## Record extracts
(** C8: three input flags without a name part are given the names
    [INPUT_0], [INPUT_1], [INPUT_2] in the order of the flags; the counter
    of a builder never decreases, neither in one call of
    [get_variable_name] nor over a loop of [args_to_job_params], and the
    loop over the recursive inputs starts from the counter the loop over
    the inputs has left. *)
Theorem C8_auto_naming_in_encounter_order :
  (forall (h : hash_order) (envs : list pystr) (v0 v1 v2 : pystr)
          (inputs_recur outputs outputs_recur : list pystr) (job : JobParams),
     split1 "=" v0 = (v0, None) ->
     split1 "=" v1 = (v1, None) ->
     split1 "=" v2 = (v2, None) ->
     args_to_job_params h envs [v0; v1; v2] inputs_recur outputs outputs_recur
     = Ok job ->
     (fun f => (fp_name f, fp_value f)) <$> inputs job
     = [(str "INPUT_0", kept_value (Some v0));
        (str "INPUT_1", kept_value (Some v1));
        (str "INPUT_2", kept_value (Some v2))]) /\
  (forall (self : FileParamUtil) (name : option pystr),
     _auto_index self <= _auto_index (get_variable_name self name).2) /\
  (forall (r : bool) (args : list pystr) (util util' : FileParamUtil)
          (sink sink' : pyset FileParam),
     for_each (add_file_arg r) args (util, sink) = Ok (util', sink') ->
     _auto_index util <= _auto_index util') /\
  (forall (envs inputs inputs_recur outputs outputs_recur : list pystr)
          (e : pyset EnvParam) (i ri o ro : pyset FileParam),
     parse_args envs inputs inputs_recur outputs outputs_recur
     = Ok (e, i, ri, o, ro) ->
     exists u1 u2,
       for_each (add_file_arg false) inputs
                (InputFileParamUtil DEFAULT_INPUT_LOCAL_PATH, []) = Ok (u1, i) /\
       for_each (add_file_arg true) inputs_recur (u1, []) = Ok (u2, ri) /\
       _auto_index u1 <= _auto_index u2).
Proof.
  split_and!.
  - intros h envs v0 v1 v2 rins outs routs job H0 H1 H2 Hjob.
    apply args_to_job_params_ok in Hjob as [Hargs _].
    apply parse_args_ok in Hargs as (u1 & _ & _ & _ & _ & Hin & _).
    simpl in Hin.
    destruct (add_file_arg false _ v0) as [st0|?] eqn:E0; simpl in Hin; [|done].
    apply (add_file_arg_bare _ _ _ _ _ H0) in E0 as (p0 & Hn0 & Hv0 & ->).
    destruct (add_file_arg false _ v1) as [st1|?] eqn:E1; simpl in Hin; [|done].
    apply (add_file_arg_bare _ _ _ _ _ H1) in E1 as (p1 & Hn1 & Hv1 & ->).
    destruct (add_file_arg false _ v2) as [st2|?] eqn:E2; simpl in Hin; [|done].
    apply (add_file_arg_bare _ _ _ _ _ H2) in E2 as (p2 & Hn2 & Hv2 & ->).
    simpl in Hn0, Hn1, Hn2. injection Hin as _ <-.
    change (set_add FileParam_eqb p0 []) with [p0].
    rewrite (set_add_fresh_name p1 [p0]).
    2: { intros q ->%list_elem_of_singleton. by rewrite Hn0, Hn1. }
    rewrite (set_add_fresh_name p2).
    2: { intros q [->| ->%list_elem_of_singleton]%elem_of_cons;
           by rewrite Hn2, ?Hn0, ?Hn1. }
    simpl. by rewrite Hn0, Hn1, Hn2, Hv0, Hv1, Hv2.
  - intros self name. apply get_variable_name_index.
  - intros r args util util' sink sink' H.
    by apply for_each_add_file_arg_index in H as [? _].
  - intros envs ins rins outs routs e i ri o ro H.
    apply parse_args_ok in H as (u1 & u2 & _ & _ & _ & Hi & Hri & _).
    exists u1, u2. split_and!; [done..|].
    by apply for_each_add_file_arg_index in Hri as [? _].
Qed.

Lemma C8_auto_naming_in_encounter_order_witness :
  exists job,
    args_to_job_params insertion_order []
      [str "gs://bucket/a.txt"; str "gs://bucket/b.txt"; str "gs://bucket/c.txt"]
      [] [] [] = Ok job /\
    (fun f => (fp_name f, fp_value f)) <$> inputs job
    = [(str "INPUT_0", Some (str "gs://bucket/a.txt"));
       (str "INPUT_1", Some (str "gs://bucket/b.txt"));
       (str "INPUT_2", Some (str "gs://bucket/c.txt"))].
Proof.
  eexists. split.
  - vm_compute. reflexivity.
  - apply (proj1 C8_auto_naming_in_encounter_order insertion_order []
             (str "gs://bucket/a.txt") (str "gs://bucket/b.txt")
             (str "gs://bucket/c.txt") [] [] []).
    + reflexivity.
    + reflexivity.
    + reflexivity.
    + vm_compute. reflexivity.
Defined.

(** ** The action builder *)

(** C5 (as amended): the stage-in and the stage-out action embed a script
    that starts with the errexit / nounset / pipefail preamble; the commands
    of a user step are the caller's command tokens, unchanged, with no
    preamble added. *)
Theorem C5_preamble_in_staging_actions (h : hash_order) (a : Action)
    (d : ActionDict) :
  to_dict h a = Ok d ->
  match a with
  | UserAction _ _ _ command => act_commands d = command
  | LocalizeAction _ | DelocalizeAction _ =>
      exists copy_commands,
        act_commands d
        = [str "-c"; GENERIC_BASH_SCRIPT_CMD (str_join [NL] copy_commands)] /\
        startswith (GENERIC_BASH_SCRIPT_CMD (str_join [NL] copy_commands))
                   BASH_PREAMBLE = true
  end.
Proof.
  unfold to_dict.
  destruct (make_commands h a) as [cmds|?] eqn:Hc; simpl; [|done].
  intros [= <-]. simpl.
  destruct a as [config|config|config aname image command]; simpl in Hc.
  - destruct (for_each _ (iter_file h (inputs config)) []) as [c1|?];
      simpl in Hc; [|done].
    destruct (for_each _ (iter_file h (recursive_inputs config)) c1) as [c2|?];
      simpl in Hc; [|done].
    injection Hc as <-. exists c2. split; [done | reflexivity].
  - destruct (for_each _ (iter_file h (outputs config)) []) as [c1|?];
      simpl in Hc; [|done].
    destruct (for_each _ (iter_file h (recursive_outputs config)) c1) as [c2|?];
      simpl in Hc; [|done].
    injection Hc as <-. exists c2. split; [done | reflexivity].
  - by injection Hc.
Qed.
(** * Uniswap V3 SDK: [SwapQuoter.quoteCallParameters] (src/quoter.ts)

    A shallow embedding of the quote-calldata builder.  The function reads a
    route, an amount, a trade type and options, and hands a function name and
    an argument array to the ABI encoder.  What it imports from other modules
    (the hex utility, the path encoder, the ethers [Interface]) is taken as a
    parameter; the calls it makes to the two encoders are recorded, so that
    statements about "what is passed to the encoder" are statements about the
    recorded calls. *)

From Stdlib Require Import String ZArith List Bool Lia HexString.
Import ListNotations.
Local Open Scope string_scope.

(** ** Values of the host language *)

(** [BigintIsh = JSBI | string | number] (sdk-core).  A [number] is kept as
    an integer: the only number literal the source writes is [0]. *)
Inductive BigintIsh : Type :=
| BigJSBI (z : Z)
| BigString (s : string)
| BigNumber (n : Z).

(** [TradeType] (sdk-core): a two-valued enum. *)
Inductive TradeType : Type := EXACT_INPUT | EXACT_OUTPUT.

Definition TradeType_eqb (a b : TradeType) : bool :=
  match a, b with
  | EXACT_INPUT, EXACT_INPUT | EXACT_OUTPUT, EXACT_OUTPUT => true
  | _, _ => false
  end.
(** X23. The site identifier of a connection is the one of the
    configuration when that is a non-empty string, whatever the page says;
    otherwise it is the [x:id] attribute of the page, and the empty string
    when there is no page, no attribute or an empty one.  The base URL is
    the one of the configuration when that is a non-empty string, and
    [/api/v1/] followed by the site identifier otherwise.  Constructing
    without an argument is constructing with an empty configuration. *)
Theorem X23_site_and_base_of_a_connection
  (document : option (option string)) (config : DBConnection.Config) :
  let c := DBConnection.constructor document (Some config) in
  (forall id,
      DBConnection.config_siteId config = Some id -> (id =? "") = false ->
      DBConnection.siteId c = id)
  /\ (DBConnection.config_siteId config = None
      \/ DBConnection.config_siteId config = Some "" ->
      (forall id,
          document = Some (Some id) -> (id =? "") = false ->
          DBConnection.siteId c = id)
      /\ (document = None \/ document = Some None
          \/ document = Some (Some "") ->
          DBConnection.siteId c = ""))
  /\ (forall base,
        DBConnection.config_baseURL config = Some base ->
        (base =? "") = false ->
        DBConnection.baseURL c = base)
  /\ (DBConnection.config_baseURL config = None
      \/ DBConnection.config_baseURL config = Some "" ->
      DBConnection.baseURL c = "/api/v1/" ++ DBConnection.siteId c)
  /\ DBConnection.constructor document None
     = DBConnection.constructor document
         (Some (DBConnection.mkConfig None None None None)).
Proof.
  destruct config as [base site token hs].
  cbn [DBConnection.constructor DBConnection.siteId DBConnection.baseURL
       DBConnection.config_siteId DBConnection.config_baseURL].
  split; [|split; [|split; [|split]]].
  - intros id -> Hid. now apply or_string_given.
  - intros Hsite. split.
    + intros id -> Hid. destruct Hsite as [->| ->]; cbn; now rewrite Hid.
    + intros Hdoc.
      destruct Hsite as [->| ->]; destruct Hdoc as [->|[->| ->]];
        reflexivity.
  - intros b -> Hb. now apply or_string_given.
  - intros Hbase. destruct Hbase as [->| ->]; reflexivity.
  - reflexivity.
Qed.

Lemma X23_site_and_base_of_a_connection_witness :
  DBConnection.siteId
    (DBConnection.constructor (Some (Some "page-site"))
       (Some (DBConnection.mkConfig None (Some "my-site") None None)))
  = "my-site"
  /\ DBConnection.baseURL
       (DBConnection.constructor (Some (Some "page-site"))
          (Some (DBConnection.mkConfig (Some "") (Some "") None None)))
     = "/api/v1/page-site"
  /\ DBConnection.baseURL
       (DBConnection.constructor None
          (Some (DBConnection.mkConfig (Some "https://db.example/v2")
                   (Some "my-site") None None)))
     = "https://db.example/v2".
Proof.
  split; [|split].
  - exact (proj1
      (X23_site_and_base_of_a_connection (Some (Some "page-site"))
         (DBConnection.mkConfig None (Some "my-site") None None))
      "my-site" eq_refl eq_refl).
  - pose proof
      (X23_site_and_base_of_a_connection (Some (Some "page-site"))
         (DBConnection.mkConfig (Some "") (Some "") None None))
      as (_ & Hsite & _ & Hbase & _).
    rewrite (Hbase (or_intror eq_refl)).
    now rewrite (proj1 (Hsite (or_intror eq_refl)) "page-site" eq_refl
                   eq_refl).
  - exact (proj1 (proj2 (proj2
      (X23_site_and_base_of_a_connection None
         (DBConnection.mkConfig (Some "https://db.example/v2")
            (Some "my-site") None None))))
      "https://db.example/v2" eq_refl eq_refl).
Defined.
Definition _parse_xml_response (xml_text work_id : string) : option (gmap string Val) :=
  match fromstring xml_text with
  | None => None
  | Some root =>
      match find root "error" with
      | Some error => None
      | None =>
          match find root "work" with
          | None => None
          | Some work =>
              let title := strip (findtext work "title" "") in
              if String.eqb title "" then None
              else
                let author :=
                  match find work "author" with
                  | Some author_elem =>
                      py_or (VStr (strip (findtext author_elem "name" "")))
                            (VStr (strip (findtext author_elem "authorname" "")))
                  | None => VNone
                  end in
                let description := first_description (findall work "description") in
                let image_url := first_cover (findall work "cover") in
                let tags :=
                  match find work "populartags" with
                  | Some popular_tags => tag_names (findall popular_tags "tag")
                  | None => []
                  end in
                let language := strip (findtext work "language" "") in
                let publication_year := strip (findtext work "publicationyear" "") in
                Some (<["work_id" := VStr work_id]>
                     (<["title" := VStr title]>
                     (<["author" := author]>
                     (<["description" := description]>
                     (<["image_url" := image_url]>
                     (<["tags" := VList tags]>
                     (<["language" := VStr language]>
                     (<["publication_year" := VStr publication_year]>
                     (<["url" := VStr ("https://www.librarything.com/work/" +:+ work_id)]>
                      ∅)))))))))
          end
      end
  end.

## What is required
Above are the records; from them, give again exactly the lines from the one containing "d = command" to the one containing "(** ** Values of the host language *)", both lines included, and nothing more.

## Written solution
  | UserAction _ _ _ command => act_commands d = command
  | LocalizeAction _ | DelocalizeAction _ =>
      exists copy_commands,
        act_commands d
        = [str "-c"; GENERIC_BASH_SCRIPT_CMD (str_join [NL] copy_commands)] /\
        startswith (GENERIC_BASH_SCRIPT_CMD (str_join [NL] copy_commands))
                   BASH_PREAMBLE = true
  end.
Proof.
  unfold to_dict.
  destruct (make_commands h a) as [cmds|?] eqn:Hc; simpl; [|done].
  intros [= <-]. simpl.
  destruct a as [config|config|config aname image command]; simpl in Hc.
  - destruct (for_each _ (iter_file h (inputs config)) []) as [c1|?];
      simpl in Hc; [|done].
    destruct (for_each _ (iter_file h (recursive_inputs config)) c1) as [c2|?];
      simpl in Hc; [|done].
    injection Hc as <-. exists c2. split; [done | reflexivity].
  - destruct (for_each _ (iter_file h (outputs config)) []) as [c1|?];
      simpl in Hc; [|done].
    destruct (for_each _ (iter_file h (recursive_outputs config)) c1) as [c2|?];
      simpl in Hc; [|done].
    injection Hc as <-. exists c2. split; [done | reflexivity].
  - by injection Hc.
Qed.
(** * Uniswap V3 SDK: [SwapQuoter.quoteCallParameters] (src/quoter.ts)

    A shallow embedding of the quote-calldata builder.  The function reads a
    route, an amount, a trade type and options, and hands a function name and
    an argument array to the ABI encoder.  What it imports from other modules
    (the hex utility, the path encoder, the ethers [Interface]) is taken as a
    parameter; the calls it makes to the two encoders are recorded, so that
    statements about "what is passed to the encoder" are statements about the
    recorded calls. *)

From Stdlib Require Import String ZArith List Bool Lia HexString.
Import ListNotations.
Local Open Scope string_scope.

(** ** Values of the host language *)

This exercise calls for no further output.